(Stored items)
···

(** * edwards25519: field exponentiation chain, key generation, keys and (R,S) signatures

    A shallow embedding of the Go package [edwards25519]:
    - [Fe]: [FeDivPowM1] (the inlined [fe_pow22523] addition chain) as a
      procedure over a store of field elements;
    - [Keygen]: [GenerateKey] as a function of the randomness reader, logging
      its calls to the hash and to the group arithmetic;
    - [RS]: key and signature parsing and the (R, S) scheme.  Their Go files
      are not among the sources (only the test that calls them is), so they
      are modelled from the words of the specification. *)

From Stdlib Require Import ZArith Zpow_facts Zcong Lia List.
From stdpp Require Import base numbers option list gmap.

Local Open Scope Z_scope.

(** A byte is an integer in [0, 256).  The [&=] and [|=] of [GenerateKey] keep
    a [uint8] in that range, so no wrap-around is written out for them. *)
Abbreviation byte := Z (only parsing).

(** ** Field side: [FeDivPowM1] *)

Module Fe.

(** The field prime. *)
Definition p : Z := 2 ^ 255 - 19.

(** A generic modular exponentiation: the usual right-to-left binary loop,
    one squaring per bit of the exponent and one multiplication per set bit. *)
Fixpoint modexp_pos (b : Z) (e : positive) (m : Z) : Z :=
  match e with
  | xH => b mod m
  | xO e' => modexp_pos (b * b mod m) e' m
  | xI e' => (b * modexp_pos (b * b mod m) e' m) mod m
  end.

Definition modexp (b e m : Z) : Z :=
  match e with
  | Z0 => 1 mod m
  | Zpos e' => modexp_pos b e' m
  | Zneg _ => 0
  end.

(** The five temporaries [var v3, uv7, t0, t1, t2 FieldElement]. *)
Inductive local : Set := v3 | uv7 | t0 | t1 | t2.

(** Addresses of field elements owned by the caller. *)
Definition ptr : Set := positive.

(** What a [*FieldElement] argument can be: [&x] for a temporary [x], or a
    pointer the caller passed in. *)
Inductive place : Set :=
  | Local (x : local)
  | Deref (a : ptr).

Section Chain.

(** [FieldElement], [FeMul] and [FeSquare] are declared in files of the
    package that are not part of the sources at hand; they are taken as
    parameters.  [fe_mul f g] is the limb vector [FeMul(h, f, g)] leaves in
    [*h], [fe_square f] the one [FeSquare(h, f)] leaves there, [fe_zero] the
    zero value of the type, [feval] the integer a limb vector stands for and
    [bounded] the limb range the two routines expect and re-establish. *)
Variable FieldElement : Type.
Variable fe_zero : FieldElement.
Variable feval : FieldElement -> Z.
Variable bounded : FieldElement -> Prop.
Variable fe_mul : FieldElement -> FieldElement -> FieldElement.
Variable fe_square : FieldElement -> FieldElement.

(** The frame of one call of [FeDivPowM1]: its five temporaries. *)
Record locals : Type := Locals {
  l_v3 : FieldElement;
  l_uv7 : FieldElement;
  l_t0 : FieldElement;
  l_t1 : FieldElement;
  l_t2 : FieldElement
}.

Definition get_local (x : local) (fr : locals) : FieldElement :=
  match x with
  | v3 => l_v3 fr
  | uv7 => l_uv7 fr
  | t0 => l_t0 fr
  | t1 => l_t1 fr
  | t2 => l_t2 fr
  end.

Definition set_local (x : local) (a : FieldElement) (fr : locals) : locals :=
  match x with
  | v3 => Locals a (l_uv7 fr) (l_t0 fr) (l_t1 fr) (l_t2 fr)
  | uv7 => Locals (l_v3 fr) a (l_t0 fr) (l_t1 fr) (l_t2 fr)
  | t0 => Locals (l_v3 fr) (l_uv7 fr) a (l_t1 fr) (l_t2 fr)
  | t1 => Locals (l_v3 fr) (l_uv7 fr) (l_t0 fr) a (l_t2 fr)
  | t2 => Locals (l_v3 fr) (l_uv7 fr) (l_t0 fr) (l_t1 fr) a
  end.
(** * WONAuth::Session — a shallow embedding of Session.cpp

    Session.cpp implements a reference-counted handle ([Session]) onto a
    shared record ([SessionData]).  The embedding keeps the heap of records,
    the table of live handles, the static identifier counter and a log of
    the key / certificate objects handed to [delete] explicit, and runs
    every method as a partial function on that state ([None] stands for
    undefined behaviour: a dangling handle or a null dereference).

    The critical section [mCrit] / [AutoCrit] is not modelled: the embedding
    is sequential, every method body is one atomic step. *)

From stdpp Require Import gmap list strings pretty.
From Stdlib Require Import ZArith Lia.

Local Open Scope Z_scope.

(** ** Machine integers *)

(** [unsigned short] is 16 bits wide; [int] is wider, so the integral
    promotion of an [unsigned short] operand never wraps. *)
Definition USHRT_MAX : Z := 65535.

Definition to_ushort (z : Z) : Z := z mod 65536.

Definition is_ushort (z : Z) : Prop := 0 ≤ z ≤ USHRT_MAX.

(** ** Encrypt attributes *)

(** Modelled from the spec: the enumeration and the class are declared in
    Session.h, which is missing.  The spec gives the mode as
    [None], [Blowfish] or an unrecognised tag, and three booleans. *)
Inductive EncryptMode : Set :=
  | ENCRYPT_NONE
  | ENCRYPT_BLOWFISH
  | ENCRYPT_OTHER.

Global Instance EncryptMode_eq_dec : EqDecision EncryptMode.
Proof. solve_decision. Defined.

Record EncryptAttributes : Set := mkEncryptAttributes {
  mEncryptMode : EncryptMode;
  mIsSequenced : bool;
  mIsSession   : bool;
  mEncryptAll  : bool
}.

(** Modelled from the spec: [EncryptAttributes()] is the default
    (no-encryption) descriptor; its constructor lives in Session.h. *)
Definition EncryptAttributes_default : EncryptAttributes :=
  mkEncryptAttributes ENCRYPT_NONE false false false.

(** ** Session records *)

(** Records live at heap addresses; keys and certificates are opaque objects
    owned through a pointer, named here by their identity. *)
Abbreviation addr := positive.
Abbreviation keyid := positive.
Abbreviation certid := positive.

(** What [delete] has been called on. *)
Inductive object : Set :=
  | KeyObj (k : keyid)
  | CertObj (c : certid).

Global Instance object_eq_dec : EqDecision object.
Proof. solve_decision. Defined.

(** Modelled from the spec: the declaration of [SessionData] is in
    Session.h; the fields are those of the constructor's initialiser list,
    with the types of the spec's data model ([id], [recvSeq], [sendSeq]:
    uint16; [referenceCount] and the reserved counters: integers;
    [lastAction]: a timestamp).  A null pointer is [None]. *)
Record SessionData : Set := mkSessionData {
  mRefCt      : Z;
  mId         : Z;
  mIsRemote   : bool;
  mEncryptAttr : EncryptAttributes;
  mKeyP       : option keyid;
  mCertP      : option certid;
  mLastAction : Z;
  mRecvSeq    : Z;
  mSendSeq    : Z;
  mRecvCt     : Z;
  mSendCt     : Z;
  mProcCt     : Z
}.

(** [SessionData::SessionData()] *)
Definition SessionData_new : SessionData :=
  {| mRefCt := 1; mId := 0; mIsRemote := false;
     mEncryptAttr := EncryptAttributes_default;
     mKeyP := None; mCertP := None; mLastAction := 0;
     mRecvSeq := 0; mSendSeq := 0;
     mRecvCt := 0; mSendCt := 0; mProcCt := 0 |}.

(** Field assignments. *)
Definition set_mRefCt (v : Z) (r : SessionData) : SessionData :=
  mkSessionData v (mId r) (mIsRemote r) (mEncryptAttr r) (mKeyP r) (mCertP r)
    (mLastAction r) (mRecvSeq r) (mSendSeq r) (mRecvCt r) (mSendCt r) (mProcCt r).

Definition set_mId (v : Z) (r : SessionData) : SessionData :=
  mkSessionData (mRefCt r) v (mIsRemote r) (mEncryptAttr r) (mKeyP r) (mCertP r)
    (mLastAction r) (mRecvSeq r) (mSendSeq r) (mRecvCt r) (mSendCt r) (mProcCt r).

Definition set_mIsRemote (v : bool) (r : SessionData) : SessionData :=
  mkSessionData (mRefCt r) (mId r) v (mEncryptAttr r) (mKeyP r) (mCertP r)
    (mLastAction r) (mRecvSeq r) (mSendSeq r) (mRecvCt r) (mSendCt r) (mProcCt r).

Definition set_mEncryptAttr (v : EncryptAttributes) (r : SessionData) : SessionData :=
  mkSessionData (mRefCt r) (mId r) (mIsRemote r) v (mKeyP r) (mCertP r)
    (mLastAction r) (mRecvSeq r) (mSendSeq r) (mRecvCt r) (mSendCt r) (mProcCt r).

Definition set_mKeyP (v : option keyid) (r : SessionData) : SessionData :=
  mkSessionData (mRefCt r) (mId r) (mIsRemote r) (mEncryptAttr r) v (mCertP r)
    (mLastAction r) (mRecvSeq r) (mSendSeq r) (mRecvCt r) (mSendCt r) (mProcCt r).

Definition set_mCertP (v : option certid) (r : SessionData) : SessionData :=
  mkSessionData (mRefCt r) (mId r) (mIsRemote r) (mEncryptAttr r) (mKeyP r) v
    (mLastAction r) (mRecvSeq r) (mSendSeq r) (mRecvCt r) (mSendCt r) (mProcCt r).

Definition set_mLastAction (v : Z) (r : SessionData) : SessionData :=
  mkSessionData (mRefCt r) (mId r) (mIsRemote r) (mEncryptAttr r) (mKeyP r) (mCertP r)
    v (mRecvSeq r) (mSendSeq r) (mRecvCt r) (mSendCt r) (mProcCt r).

Definition set_mRecvSeq (v : Z) (r : SessionData) : SessionData :=
  mkSessionData (mRefCt r) (mId r) (mIsRemote r) (mEncryptAttr r) (mKeyP r) (mCertP r)
    (mLastAction r) v (mSendSeq r) (mRecvCt r) (mSendCt r) (mProcCt r).

Definition set_mSendSeq (v : Z) (r : SessionData) : SessionData :=
  mkSessionData (mRefCt r) (mId r) (mIsRemote r) (mEncryptAttr r) (mKeyP r) (mCertP r)
    (mLastAction r) (mRecvSeq r) v (mRecvCt r) (mSendCt r) (mProcCt r).
(** [some] over a concatenation: the second part is visited only when the
    callback was falsy on the whole first part. *)
Lemma some_st_app (f : A -> State S bool) (l1 l2 : list A) (s : S) :
  some_st f (l1 ++ l2) s =
  (let (b, s') := some_st f l1 s in if b then (true, s') else some_st f l2 s').
Proof.
  revert s; induction l1 as [|x l1 IH]; intros s; simpl; [reflexivity |].
  destruct (f x s) as [[|] s']; [reflexivity | apply IH].
Qed.

(** A callback that is never truthy is run on every element: [some] is
    then [forEach]. *)
Lemma some_st_never (f : A -> State S bool) (l : list A) (s : S) :
  (forall x s', fst (f x s') = false) ->
  some_st f l s = (false, forEach (fun x s' => snd (f x s')) l s).
Proof.
  intros Hf. revert s; induction l as [|x l IH]; intros s; simpl; [reflexivity |].
  specialize (Hf x s). destruct (f x s) as [b s']. simpl in *. subst b. apply IH.
Qed.

End Arrays.

(** Reflection of the boolean comparisons. *)

Lemma Qltb_lt (x y : Q) : Qltb x y = true <-> (x < y)%Q.
Proof.
  unfold Qltb. rewrite negb_true_iff, <- not_true_iff_false, Qle_bool_iff.
  split; [apply Qnot_le_lt | apply Qlt_not_le].
Qed.

Lemma Qltb_ge (x y : Q) : Qltb x y = false <-> (y <= x)%Q.
Proof.
  unfold Qltb. rewrite negb_false_iff. apply Qle_bool_iff.
Qed.

Lemma Qleb_le (x y : Q) : Qleb x y = true <-> (x <= y)%Q.
Proof. apply Qle_bool_iff. Qed.
(* ===== verification/Collision.v ===== *)
(** * Collision: the collision detector

    Models [buildCollisionDetector] of src/js/generator.js (lines 113-179):
    [lineOffscreen], [orientation], [onSegment], [linesIntersect] and
    [checkForCollisions].  The detector does not know the forest: it receives
    the model's traversal [forEachLineUntilTrue] and runs a callback on it
    that records its answer in the variable [foundCollision].

    Theorems: [linesIntersect] as a disjunction and its symmetry (with the
    cases the specification lists as an example), the compatibility of the geometry with the
    equality of rationals, and [checkForCollisions] over any traversal that
    enumerates a list: it is the off-screen test or the existence of a line
    that is not excluded and intersects. *)

From Stdlib Require Import ZArith QArith Qminmax Lia Lqa Bool.
From stdpp Require Import base list.
From S2P Require Import Prelude Random Config Forest.

(** * Part 1: definitions *)

(** Line 114: the three results of [orientation]. *)
Inductive Orientation : Type := COLINEAR | CLOCKWISE | ANTICLOCKWISE.

#[export] Instance Orientation_eq_dec : EqDecision Orientation.
Proof. solve_decision. Defined.

(** Line 121: the cross product whose sign [orientation] reads. *)
Definition cross (p q r : Point) : Q :=
  ((y q - y p) * (x r - x q) - (x q - x p) * (y r - y q))%Q.

(** Lines 120-128. *)
Definition orientation (p q r : Point) : Orientation :=
  let val := cross p q r in
  if Qltb 0 val then CLOCKWISE
  else if Qltb val 0 then ANTICLOCKWISE
  else COLINEAR.

(** Lines 130-132: [q] lies in the bounding box of [p] and [r]. *)
Definition onSegment (p q r : Point) : bool :=
  Qleb (x q) (Qmax (x p) (x r)) && Qleb (Qmin (x p) (x r)) (x q) &&
  Qleb (y q) (Qmax (y p) (y r)) && Qleb (Qmin (y p) (y r)) (y q).

(** Lines 134-161. *)
Definition linesIntersect (l1 l2 : Line) : bool :=
  let o1 := orientation (p0 l1) (p1 l1) (p0 l2) in
  let o2 := orientation (p0 l1) (p1 l1) (p1 l2) in
  let o3 := orientation (p0 l2) (p1 l2) (p0 l1) in
  let o4 := orientation (p0 l2) (p1 l2) (p1 l1) in
  if bool_decide (o1 <> o2) && bool_decide (o3 <> o4) then true
  else if bool_decide (o1 = COLINEAR) && onSegment (p0 l1) (p0 l2) (p1 l1) then true
  else if bool_decide (o2 = COLINEAR) && onSegment (p0 l1) (p1 l2) (p1 l1) then true
  else if bool_decide (o3 = COLINEAR) && onSegment (p0 l2) (p0 l1) (p1 l2) then true
  else if bool_decide (o4 = COLINEAR) && onSegment (p0 l2) (p1 l1) (p1 l2) then true
  else false.

(** The traversal the detector is handed: it runs a callback, which may
    update a state of its own, on lines of the forest (each with its identity)
    and the configuration, until the callback returns a truthy value. *)
Definition Traversal : Type :=
  forall S : Type, (LineRef * Line -> Config -> State S bool) -> State S unit.

(** Line 171: the lines the callback skips: the line itself, its parent and
    its children. *)
Definition excluded (r1 : LineRef) (line1 : Line) (rl2 : LineRef * Line) : bool :=
  bool_decide (r1 = rl2.1) || bool_decide (parent line1 = Some rl2.1) ||
  bool_decide (parent rl2.2 = Some r1).

(** Lines 170-175: the callback.  Its state is the variable
    [foundCollision]; a skipped line returns [undefined]. *)
Definition visit (r1 : LineRef) (line1 : Line) (rl2 : LineRef * Line) (_ : Config)
    : State bool bool :=
  fun foundCollision =>
    if excluded r1 line1 rl2 then (false, foundCollision)
    else let c := linesIntersect line1 rl2.2 in (c, c).

Section Detector.
Context {C : Canvas}.

(** Lines 116-118. *)
Definition lineOffscreen (l : Line) : bool := negb (isVisible (x (p1 l)) (y (p1 l))).

(** Lines 164-177: [checkForCollisions(line1, forEachLineUntilTrue)], where
    [r1] is the identity of [line1]. *)
Definition checkForCollisions (r1 : LineRef) (line1 : Line)
    (forEachLineUntilTrue : Traversal) : bool :=
  if lineOffscreen line1 then true
  else snd (forEachLineUntilTrue bool (visit r1 line1) false).

(** The interface of the detector to the model: [buildModel] receives
    [collisionDetector] and calls its [checkForCollisions]. *)
Class CollisionDetector : Type := {
  detect : LineRef -> Line -> Traversal -> bool;
}.

(** The detector [buildCollisionDetector(canvas)] returns. *)
#[export] Instance CanvasDetector : CollisionDetector := {|
  detect := checkForCollisions;
|}.

(** The declarative reading of the detector over a list of lines. *)
Definition collides (r1 : LineRef) (line1 : Line) (ls : list (LineRef * Line)) : bool :=
  lineOffscreen line1 ||
  existsb (fun rl2 => negb (excluded r1 line1 rl2) && linesIntersect line1 rl2.2) ls.

End Detector.

(** A traversal enumerates the list [ls] with the configuration [cfg] when
    it runs its callback as [Array.prototype.some] does over [ls]. *)
Definition enumerates (T : Traversal) (cfg : Config) (ls : list (LineRef * Line)) : Prop :=
  forall (S : Type) (fn : LineRef * Line -> Config -> State S bool) (s : S),
    T S fn s = (tt, snd (some_st (fun rl => fn rl cfg) ls s)).

(** A segment as a line object, for the examples. *)
Definition segment (ax ay bx by' : Q) : Line := {|
  p0 := mkPoint ax ay; p1 := mkPoint bx by'; angle := 0; generation := 0;
  parent := None; active := true; split := false; expired := false;
  steps := 0; rnd_tag := 0 |}.

(** * Part 2: theorems *)

Section Geometry.
Local Open Scope Q_scope.
Implicit Types (p q r : Point) (l : Line).

(** ** Compatibility with the equality of rationals *)

#[export] Instance cross_proper :
  Proper ((≡) ==> (≡) ==> (≡) ==> Qeq) cross.
Proof.
  intros p p' [Hpx Hpy] q q' [Hqx Hqy] r r' [Hrx Hry].
  unfold cross. now rewrite Hpx, Hpy, Hqx, Hqy, Hrx, Hry.
Qed.

#[export] Instance orientation_proper :
  Proper ((≡) ==> (≡) ==> (≡) ==> eq) orientation.
Proof.
  intros p p' Hp q q' Hq r r' Hr.
  pose proof (cross_proper _ _ Hp _ _ Hq _ _ Hr) as H.
  unfold orientation. cbv zeta.
  now rewrite (Qltb_Proper 0 0 (Qeq_refl 0) _ _ H), (Qltb_Proper _ _ H 0 0 (Qeq_refl 0)).
Qed.

#[export] Instance onSegment_proper :
  Proper ((≡) ==> (≡) ==> (≡) ==> eq) onSegment.
Proof.
  intros p p' [Hpx Hpy] q q' [Hqx Hqy] r r' [Hrx Hry].
  unfold onSegment. rewrite Hpx, Hpy, Hqx, Hqy, Hrx, Hry. reflexivity.
Qed.

(** ** [orientation] and [onSegment] as propositions *)

Lemma orientation_spec p q r :
  match orientation p q r with
  | CLOCKWISE => 0 < cross p q r
  | ANTICLOCKWISE => cross p q r < 0
  | COLINEAR => cross p q r == 0
  end.
Proof.
  unfold orientation. cbv zeta.
  destruct (Qltb 0 (cross p q r)) eqn:E1; [now qreflect |].
  destruct (Qltb (cross p q r) 0) eqn:E2; qreflect; [assumption | lra].
Qed.

Lemma onSegment_spec p q r :
  onSegment p q r = true <->
  Qmin (x p) (x r) <= x q <= Qmax (x p) (x r) /\
  Qmin (y p) (y r) <= y q <= Qmax (y p) (y r).
Proof.
  unfold onSegment. rewrite !andb_true_iff, !Qleb_le. tauto.
Qed.

(** ** [linesIntersect] *)

(** The chain of early returns is a disjunction. *)
Lemma linesIntersect_orb l1 l2 :
  linesIntersect l1 l2 =
  let o1 := orientation (p0 l1) (p1 l1) (p0 l2) in
  let o2 := orientation (p0 l1) (p1 l1) (p1 l2) in
  let o3 := orientation (p0 l2) (p1 l2) (p0 l1) in
  let o4 := orientation (p0 l2) (p1 l2) (p1 l1) in
  bool_decide (o1 <> o2) && bool_decide (o3 <> o4) ||
  (bool_decide (o1 = COLINEAR) && onSegment (p0 l1) (p0 l2) (p1 l1) ||
   (bool_decide (o2 = COLINEAR) && onSegment (p0 l1) (p1 l2) (p1 l1) ||
    (bool_decide (o3 = COLINEAR) && onSegment (p0 l2) (p0 l1) (p1 l2) ||
     bool_decide (o4 = COLINEAR) && onSegment (p0 l2) (p1 l1) (p1 l2)))).
Proof.
  unfold linesIntersect. cbv zeta.
  repeat match goal with |- context [if ?c then true else _] => destruct c; cbn [orb]; try reflexivity end.
Qed.

(** The cases the specification lists, computed: crossing diagonals
    intersect, parallel horizontal segments do not, and collinear overlapping
    segments do. *)
Example linesIntersect_spec_cases :
  linesIntersect (segment 0 0 10 10) (segment 0 10 10 0) = true /\
  linesIntersect (segment 0 0 10 0) (segment 0 5 10 5) = false /\
  linesIntersect (segment 0 0 10 0) (segment 5 0 15 0) = true.
Proof. repeat split; vm_compute; reflexivity. Qed.

(** C24: [linesIntersect] does not depend on the order of its arguments. *)
Theorem linesIntersect_sym l1 l2 : linesIntersect l1 l2 = linesIntersect l2 l1.
Proof.
  rewrite !linesIntersect_orb. cbv zeta.
  generalize (orientation (p0 l1) (p1 l1) (p0 l2)) (orientation (p0 l1) (p1 l1) (p1 l2))
             (orientation (p0 l2) (p1 l2) (p0 l1)) (orientation (p0 l2) (p1 l2) (p1 l1)).
  intros o1 o2 o3 o4.
  destruct (bool_decide (o1 <> o2)), (bool_decide (o3 <> o4)),
    (bool_decide (o1 = COLINEAR) && _), (bool_decide (o2 = COLINEAR) && _),
    (bool_decide (o3 = COLINEAR) && _), (bool_decide (o4 = COLINEAR) && _); reflexivity.
Qed.

End Geometry.

Section DetectorFacts.
Context {C : Canvas}.
Implicit Types (r : LineRef) (l : Line) (ls : list (LineRef * Line)).

(** The callback run over a list from [foundCollision = false]: it stops on
    the first line that is not excluded and intersects, and [foundCollision]
    ends up equal to the value returned. *)
Lemma some_visit r1 line1 cfg ls :
  some_st (fun rl => visit r1 line1 rl cfg) ls false =
  (let b := existsb (fun rl2 => negb (excluded r1 line1 rl2) && linesIntersect line1 rl2.2) ls
   in (b, b)).
Proof.
  induction ls as [|rl ls IH]; [reflexivity |].
  cbn [some_st existsb]. unfold visit at 1.
  destruct (excluded r1 line1 rl); cbn [negb andb orb]; [exact IH |].
  destruct (linesIntersect line1 rl.2); cbn [orb]; [reflexivity | exact IH].
Qed.

(** Over a traversal that enumerates [ls], the detector computes
    [collides]. *)
Lemma checkForCollisions_enumerates r1 line1 T cfg ls :
  enumerates T cfg ls -> checkForCollisions r1 line1 T = collides r1 line1 ls.
Proof.
  intros HT. unfold checkForCollisions, collides.
  destruct (lineOffscreen line1); [reflexivity |].
  rewrite HT, some_visit. reflexivity.
Qed.

(** [collides] as a proposition. *)
Lemma collides_true r1 line1 ls :
  collides r1 line1 ls = true <->
  lineOffscreen line1 = true \/
  exists r2 l2, (r2, l2) ∈ ls /\ r2 <> r1 /\ parent line1 <> Some r2 /\
                parent l2 <> Some r1 /\ linesIntersect line1 l2 = true.
Proof.
  unfold collides. rewrite orb_true_iff, existsb_exists.
  apply or_iff_compat_l. split.
  - intros ([r2 l2] & Hin & H). apply andb_true_iff in H as [Hex Hint].
    apply negb_true_iff in Hex. unfold excluded in Hex. cbn in Hex.
    apply orb_false_iff in Hex as [Hex H3]. apply orb_false_iff in Hex as [H1 H2].
    apply bool_decide_eq_false in H1, H2, H3.
    exists r2, l2. rewrite list_elem_of_In. auto 10.
  - intros (r2 & l2 & Hin & H1 & H2 & H3 & Hint).
    exists (r2, l2). rewrite <- list_elem_of_In. split; [assumption |].
    apply andb_true_iff. split; [| assumption].
    apply negb_true_iff. unfold excluded. cbn.
    rewrite !bool_decide_eq_false_2; auto.
Qed.

End DetectorFacts.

···

> _TASK TO COMPLETE_: In the entries above, which lines hold the string "intersects"? Report all of them.

> _TASK RESPONSE_:
    that is not excluded and intersects. *)
    the first line that is not excluded and intersects, and [foundCollision]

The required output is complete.